Almost aready, it seems, everybody wants to have a say in how the region is administered. Woven into this narrative is the thinking in certain non-Arctic countries’ capitals that the Arctic belongs to all of humankind; they interpret the international Law of the Sea Convention to argue that the areas lying outside the respective national jurisdictions are open to all. Ergo, it follows that the world’s last resources must be equitably distributed and the region become more accessible to the non-Arctic countries, too.

Given its burgeoning appetite for natural resources, it is only natural and inevitable that China will show an interest in the region. However, what needs to be flagged is that much of the natural resources could already belong to the Arctic countries by virtue of their presence inside their respective exclusive economic zones. The Arctic Council’s importance should be located in this context. It intends to bring various stakeholders together for discussions on issues such as equity, territorial integrity, sovereignty, and national security. Observers do not have voting rights, but they participate in the Council’s meetings. India, China, and four other countries - Japan, South Korea, Singapore, and Italy - are the newest entrants to the observers’ club.

The Communist state is eyeing the Arctic region for many reasons, including, but not limited to, the fact that a northern sea route will reduce its dependence on shipping oil and gas from West Asia through the Indian Ocean and the Strait of Malacca. Further, it will reduce transportation costs and increase freight volumes between Asia and Europe or the US. Not to mention the commercial benefits that will accrue. Recently, China entered into a free trade agreement with Iceland. In September 2012, China expanded its presence in the Arctic when its icebreaking vessel crossed the Arctic waters for the very first time.

There is much at stake for India, too, although it is a moot point to what extent it can gain from its foray into the Arctic. For India, energy security can be a prime motivation for venturing into this polar region; other potential areas of potential would be renewable energy and scientific pursuits. Already, India is a participant in ongoing research in the Arctic.
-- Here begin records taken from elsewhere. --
(** A commit is exact: it succeeds only for the oldest delivered groups
    without duplicates, removes exactly those from the mailbox, advances the
    committed cursor by their number and leaves every other group in place. *)
Theorem manager_commit_exact c m consumed rejected m' :
  Mailbox c m -> commit consumed rejected m = Ok m' ->
  let n := length (consumed ++ rejected) in
  consumed ++ rejected ≡ₚ range (committed m) (committed m + Z.of_nat n)
  /\ Forall (fun kr => delivered kr.2 = true) (take n (retained m))
  /\ retained m' = drop n (retained m) /\ committed m' = committed m + Z.of_nat n
  /\ dropped m' = dropped m + Z.of_nat (length rejected).
Proof.
  intros Hm H n. destruct (commit_spec c m consumed rejected m' Hm H)
    as (k & Hr & Hk & Hc & _ & _ & Hdel & Hids & Hdrop).
  assert (Hn : n = k).
  { apply (f_equal length) in Hids. rewrite sorted_by_length, length_take in Hids.
    unfold keys in Hids. rewrite length_map in Hids. unfold n. lia. }
  subst k. split_and!; try done.
  rewrite <- (sorted_by_perm Z.leb (consumed ++ rejected)), Hids, (keys_range c m Hm).
  rewrite take_range; [done|].
  rewrite <- range_length, <- (keys_range c m Hm). unfold keys. by rewrite length_map.
Qed.

(** ** Concrete mailboxes *)

Definition no_float (s : string) : res pyfloat := Err (ValueError "could not convert string to float").

Definition example_training : TrainingGroup :=
  match example_group with
  | Ok g => g
  | Err _ => {| tg_group_id := 0; tg_task_id := ""; tg_initial_context := ""; tg_reset := "";
                tg_policy := example_policy; expected_size := 0; samples := [] |}
  end.

Definition example_packet : packet :=
  {| pk_group := example_legacy; pk_training := example_training; pk_ack := trace_ack example_training;
     pk_rest := [("sequence", PInt 4)] |}.

Definition example_limits : limits := {| queue_capacity := 2; groups_per_step := 1 |}.

Definition quiet_pass (rs : list (Z * command * backend_answer)) (g : group_answer) : pass :=
  {| requests := rs; channel_closed := false; group_answered := g; backend_busy := false;
     pause_answer := Ok PNone; close_answer := Ok PNone |}.

Definition no_answer : backend_answer :=
  {| ack := PNone; control := Ok PNone; can_evaluate := false; resume_ok := Ok tt |}.

Definition example_passes : list pass :=
  [quiet_pass [] StillRunning; quiet_pass [] (GroupDone true true (Ok example_packet));
   quiet_pass [(1, CmdGet, no_answer); (2, CmdGet, no_answer); (3, CmdCommit [4] [], no_answer)] StillRunning].

Definition example_recovery : recovery :=
  {| rc_next := 4; rc_committed := None; rc_dropped := 0; rc_packets := [] |}.

Definition example_mailbox : manager :=
  {| next_group := 5; committed := 4; dropped := 0;
     retained := [(4, {| row_packet := example_packet; delivered := true |})]; active := None;
     paused := true; closing := false; pause_waiters := []; close_waiters := []; stream_paused := true |}.

Lemma example_mailbox_ok : Mailbox example_limits example_mailbox.
Proof.
  constructor; simpl; [lia|reflexivity|unfold bound; simpl; lia|].
  exists [(4, {| row_packet := example_packet; delivered := true |})], []. repeat constructor.
Defined.

Lemma manager_delivers_once_witness :
  exists m rs m', restore toy_repr toy_sha256 no_float example_limits false example_recovery = Ok m
  /\ serve toy_repr example_limits example_passes m = Ok (m', rs)
  /\ packet_ids rs = range 4 (delivered_upto m') /\ packet_ids rs = [4].
Proof.
  destruct (restore toy_repr toy_sha256 no_float example_limits false example_recovery) as [m|] eqn:E;
    [|vm_compute in E; discriminate E].
  assert (Hm : m = {| next_group := 4; committed := 4; dropped := 0; retained := []; active := None;
    paused := false; closing := false; pause_waiters := []; close_waiters := []; stream_paused := false |})
    by (vm_compute in E; injection E as <-; reflexivity).
  destruct (serve toy_repr example_limits example_passes m) as [[m' rs]|] eqn:Es;
    [|rewrite Hm in Es; vm_compute in Es; discriminate Es].
  exists m, rs, m'. split; [reflexivity|]. split; [exact Es|].
  assert (Hp : packet_ids rs = [4]) by (rewrite Hm in Es; vm_compute in Es; injection Es as _ <-; reflexivity).
  split; [|exact Hp].
  replace 4 with (committed m) by (rewrite Hm; reflexivity).
  apply (manager_delivers_once toy_repr toy_sha256 no_float example_limits false example_recovery m example_passes m' rs E).
  - unfold ordered_cursors. simpl. lia.
  - exact Es.
Defined.

Lemma manager_commit_exact_witness :
  exists m', Mailbox example_limits example_mailbox /\ commit [] [4] example_mailbox = Ok m'
  /\ committed m' = 5 /\ dropped m' = 1.
Proof.
  destruct (commit [] [4] example_mailbox) as [m'|] eqn:E; [|vm_compute in E; discriminate E].
  exists m'. split; [exact example_mailbox_ok|]. split; [reflexivity|].
  destruct (manager_commit_exact example_limits example_mailbox [] [4] m' example_mailbox_ok E)
    as (_ & _ & _ & Hc & Hd).
  split; [exact Hc|exact Hd].
Defined.

(** A recovery state whose committed cursor lies beyond the next group passes the
    cursor check: the range between them is empty. *)
Lemma inverted_cursors_accepted :
  is_ok (restore toy_repr toy_sha256 no_float example_limits false
    {| rc_next := 4; rc_committed := Some 9; rc_dropped := 0; rc_packets := [] |}) = true.
Proof. reflexivity. Qed.

(** * Manager snapshots can be restored

    A packet that the backend delivered decodes to itself, and a mailbox
    restored from its own snapshot has the same cursors and packets, all of them
    to be delivered again. *)

Section Recovery.
Context (float_repr : Z -> string) (sha256_hex : string -> string) (float_of_string : string -> res pyfloat).
Local Abbreviation decode_packet := (decode_packet float_repr sha256_hex float_of_string).
Local Abbreviation encode_packet := (encode_packet float_repr).
Local Abbreviation sample_of_dict := (sample_of_dict float_repr float_of_string).
Local Abbreviation group_of_dict := (group_of_dict float_repr float_of_string).
Local Abbreviation restore := (restore float_repr sha256_hex float_of_string).
Local Abbreviation snapshot := (snapshot float_repr).

(** ** Samples and groups *)

Lemma traverse_ints (f : pyval -> res Z) l :
  (forall z, 0 <= z -> f (PInt z) = Ok z) -> forallb (fun t => 0 <=? t) l = true ->
  traverse f (map PInt l) = Ok l.
Proof.
  intros Hf. induction l as [|z l IH]; intros H; [done|]. simpl in *. apply andb_true_iff in H as [Hz H].
  apply Z.leb_le in Hz. by rewrite Hf, IH.
Qed.

Lemma token_list_ints name l : validate_token_ids l = true -> token_list name (ints l) = Ok l.
Proof.
  unfold validate_token_ids, ints. intros H. apply andb_true_iff in H as [Hne Hpos].
  destruct l as [|z l]; [done|]. unfold token_list. apply (traverse_ints _ (z :: l)); [|done].
  intros x Hx. destruct (x <? 0) eqn:E; destr_bool; [lia|done].
Qed.

Lemma py_float_floats l : traverse (py_float float_repr float_of_string) (map PFloat l) = Ok l.
Proof. induction l as [|f l IH]; [done|]. simpl. by rewrite IH. Qed.

Lemma built_sample_facts s :
  built_sample s ->
  validate_token_ids (prompt_ids s) = true /\ validate_token_ids (response_ids s) = true
  /\ sample_finish_reason s ∈ ["eos"; "stop"; "length"].
Proof.
  unfold built_sample, new_sample. intros H. res_inv H. destr_bool. done.
Qed.

Lemma sample_roundtrip s : built_sample s -> sample_of_dict (sample_dict s) = Ok s.
Proof.
  intros Hs. destruct (built_sample_facts s Hs) as (Hp & Hr & Hreason).
  unfold Manager.sample_of_dict, sample_dict. cbn [dict_keys map fst].
  change (negb (forallb _ _) || negb (forallb _ _)) with false. cbv iota.
  repeat first [rewrite get_none_here | rewrite get_none_next by reflexivity].
  rewrite (token_list_ints _ _ Hp), (token_list_ints _ _ Hr). cbv beta iota. unfold floats. cbn [iterate].
  cbv beta iota. rewrite py_float_floats. cbv beta iota. cbn [py_float optional]. cbv beta iota.
  cbn [dict_get default]. unfold member.
  change (default (PStr "length") _) with (PStr (sample_finish_reason s)). cbv beta iota.
  rewrite bool_decide_eq_true_2 by done. cbv beta iota. exact Hs.
Qed.

(** A legacy group as its constructors build it. *)
Definition built_legacy (g : RolloutGroup) : Prop :=
  Forall built_sample (rg_samples g)
  /\ new_rollout_group (rg_samples g) (rg_group_id g) (rg_policy_version g) = Ok g.

Lemma legacy_dict_roundtrip g : built_legacy g -> group_of_dict (group_dict g) = Ok g.
Proof.
  intros [Hs Hg]. unfold Manager.group_of_dict, group_dict. unfold dict_item. cbn [dict_get].
  rewrite bool_decide_eq_true_2 by done. cbv beta iota. cbn [iterate]. cbv beta iota.
  assert (Ht : traverse sample_of_dict (map sample_dict (rg_samples g)) = Ok (rg_samples g)).
  { apply traverse_ok. clear Hg. induction Hs; constructor; [by apply sample_roundtrip|done]. }
  rewrite Ht. exact Hg.
Qed.

(** Dictionaries of legacy groups are equal to themselves. *)
Lemma sample_dict_plain s : built_sample s ->
  json_finite (sample_dict s) = true /\ distinct_keys (sample_dict s) = true.
Proof.
  unfold built_sample, new_sample. intros H. res_inv H. clear -G2 G3 G4.
  assert (Hints : forall l, json_finite (ints l) = true /\ distinct_keys (ints l) = true).
  { intros l. unfold ints. simpl. induction l as [|z l [IH1 IH2]]; simpl; done. }
  assert (Hfl : json_finite (floats (sample_log_probs s)) = true /\ distinct_keys (floats (sample_log_probs s)) = true).
  { clear -G2. unfold floats. simpl. induction (sample_log_probs s) as [|f l IH]; [done|].
    cbn [existsb] in G2. apply orb_false_iff in G2 as [Hf Hl]. cbn [map forallb].
    destruct (IH Hl) as [-> ->]. cbn [json_finite distinct_keys]. by destruct (float_value f). }
  destruct Hfl as [Hf1 Hf2]. destruct (Hints (prompt_ids s)) as [Hp1 Hp2], (Hints (response_ids s)) as [Hr1 Hr2].
  assert (Hrw : json_finite (PFloat (sample_reward s)) = true) by (simpl; by destruct (float_value (sample_reward s))).
  assert (Hrr : json_finite (PFloat (sample_raw_reward s)) = true) by (simpl in *; by destruct (float_value (sample_raw_reward s))).
  unfold sample_dict. split.
  - cbn -[json_finite ints floats]. change (json_finite (PDict ?d)) with (forallb (fun kv => json_finite kv.2) d).
    cbn [forallb snd]. rewrite Hp1, Hr1, Hf1, Hrw, Hrr. done.
  - change (distinct_keys (PDict ?d)) with (distinct (dict_keys d) && forallb (fun kv => distinct_keys kv.2) d)%bool.
    cbn [dict_keys map fst forallb snd]. rewrite Hp2, Hr2, Hf2. done.
Qed.

Lemma group_dict_refl g : built_legacy g -> py_eqb (group_dict g) (group_dict g) = true.
Proof.
  intros [Hs _].
  assert (H : forallb json_finite (map sample_dict (rg_samples g)) = true
              /\ forallb distinct_keys (map sample_dict (rg_samples g)) = true).
  { induction Hs as [|s l Hx _ [IH1 IH2]]; [done|]. destruct (sample_dict_plain s Hx) as [Hf Hd].
    cbn [map forallb]. by rewrite Hf, Hd, IH1, IH2. }
  destruct H as [H1 H2]. apply py_eqb_refl; unfold group_dict.
  - change (json_finite (PDict ?d)) with (forallb (fun kv => json_finite kv.2) d).
    cbn [forallb snd]. change (json_finite (PList ?l)) with (forallb json_finite l). by rewrite H1.
  - change (distinct_keys (PDict ?d)) with (distinct (dict_keys d) && forallb (fun kv => distinct_keys kv.2) d)%bool.
    cbn [dict_keys map fst forallb snd]. change (distinct_keys (PList ?l)) with (forallb distinct_keys l). by rewrite H2.
Qed.

(** ** Packets *)

(** A packet as the backend hands it over: the native group is the trace's, the
    acknowledgement names the trace's policy. *)
Record built_packet (p : packet) : Prop := {
  bp_training : built_group float_repr sha256_hex (pk_training p);
  bp_group : to_rollout_group (pk_training p) = Ok (pk_group p);
  bp_legacy : built_legacy (pk_group p);
  bp_ack : pk_ack p = trace_ack (pk_training p);
  bp_rest : forall k, k ∈ dict_keys (pk_rest p) -> k ∉ ["policy_ack"; "group"; "training_group"] }.

Lemma rest_lookup p k :
  built_packet p -> k ∈ ["policy_ack"; "group"; "training_group"] -> dict_get k (pk_rest p) = None.
Proof.
  intros Hp Hk. destruct (dict_get k (pk_rest p)) eqn:E; [|done].
  apply dict_get_Some_keys in E. by apply (bp_rest p Hp) in E.
Qed.

Lemma packet_rest_encode p : built_packet p ->
  packet_rest (pk_rest p ++ [("policy_ack", pk_ack p); ("group", group_dict (pk_group p));
                       ("training_group", group_to_dict float_repr (pk_training p))]) = pk_rest p.
Proof.
  intros Hp. unfold packet_rest. rewrite filter_app.
  assert (H1 : filter (fun kv => bool_decide (kv.1 ∉ ["policy_ack"; "group"; "training_group"]) = true) (pk_rest p) = pk_rest p).
  { pose proof (bp_rest p Hp) as Hr. clear Hp. induction (pk_rest p) as [|kv l IH]; [done|].
    rewrite filter_cons_True; [f_equal; apply IH; intros k Hk; apply Hr; simpl; set_solver|].
    apply bool_decide_eq_true. apply Hr. simpl. set_solver. }
  rewrite H1. rewrite !filter_cons_False by done.
  by rewrite app_nil_r.
Qed.

Lemma packet_roundtrip p : built_packet p -> decode_packet (encode_packet p) = Ok p.
Proof.
  intros Hp. unfold Manager.decode_packet, Manager.encode_packet. pose proof (packet_rest_encode p Hp) as Hrest.
  set (d := pk_rest p ++ _) in *.
  assert (Hget : dict_get "group" d = Some (group_dict (pk_group p))
    /\ dict_get "training_group" d = Some (group_to_dict float_repr (pk_training p))
    /\ dict_get "policy_ack" d = Some (pk_ack p)).
  { unfold d. rewrite !dict_get_app. rewrite !(rest_lookup p) by (done || set_solver). split_and!; reflexivity. }
  destruct Hget as (Hg & Ht & Ha). unfold dict_item, get_none. rewrite Hg, Ht, Ha.
  cbv beta iota. rewrite legacy_dict_roundtrip by apply Hp. cbv beta iota.
  rewrite group_roundtrip by apply Hp. cbv beta iota. rewrite (bp_group p Hp). cbv beta iota.
  rewrite group_dict_refl by apply Hp. cbv beta iota. rewrite (bp_ack p Hp).
  assert (Hack : py_eqb (trace_ack (pk_training p)) (trace_ack (pk_training p)) = true) by by apply py_eqb_refl.
  rewrite Hack. cbn [negb]. cbv beta iota. rewrite Hrest. cbn [default]. rewrite <- (bp_ack p Hp).
  by destruct p.
Qed.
Welcoming the Arctic Council’s decision to grant observer status to India, the spokesperson of the Ministry of External Affairs iterated New Delhi’s “commitment to contribute our proven scientific expertise, particularly in polar research capabilities, to the work of the Arctic Council and to support its objectives.” For its part, China welcomed the observer status by saying that the decision made by the Arctic Council will facilitate China's communication and cooperation with relevant parties on Arctic affairs within the framework of the Council and promote promote peace, stability, and sustainable development of the Arctic region. The spokesperson of the Chinese ministry of foreign affairs said, “China supports the Council's principles and purposes, recognises Arctic countries' sovereignty, sovereign rights and jurisdiction in the Arctic region as well as their leading role in the Council and respects the values, interests, culture and tradition of the indigenous people and other people living in the Arctic region.”

From all indications, the Arctic is an idea whose time has come, although certain grey areas merit attention. For instance, there is little clarity on the applicability of the international Law of the Sea Convention on the new sea lanes that are opening up in what Russia and Canada consider as their backyard. Also, the right to exploit the international waters for commercial or geopolitical reasons is another point of contention.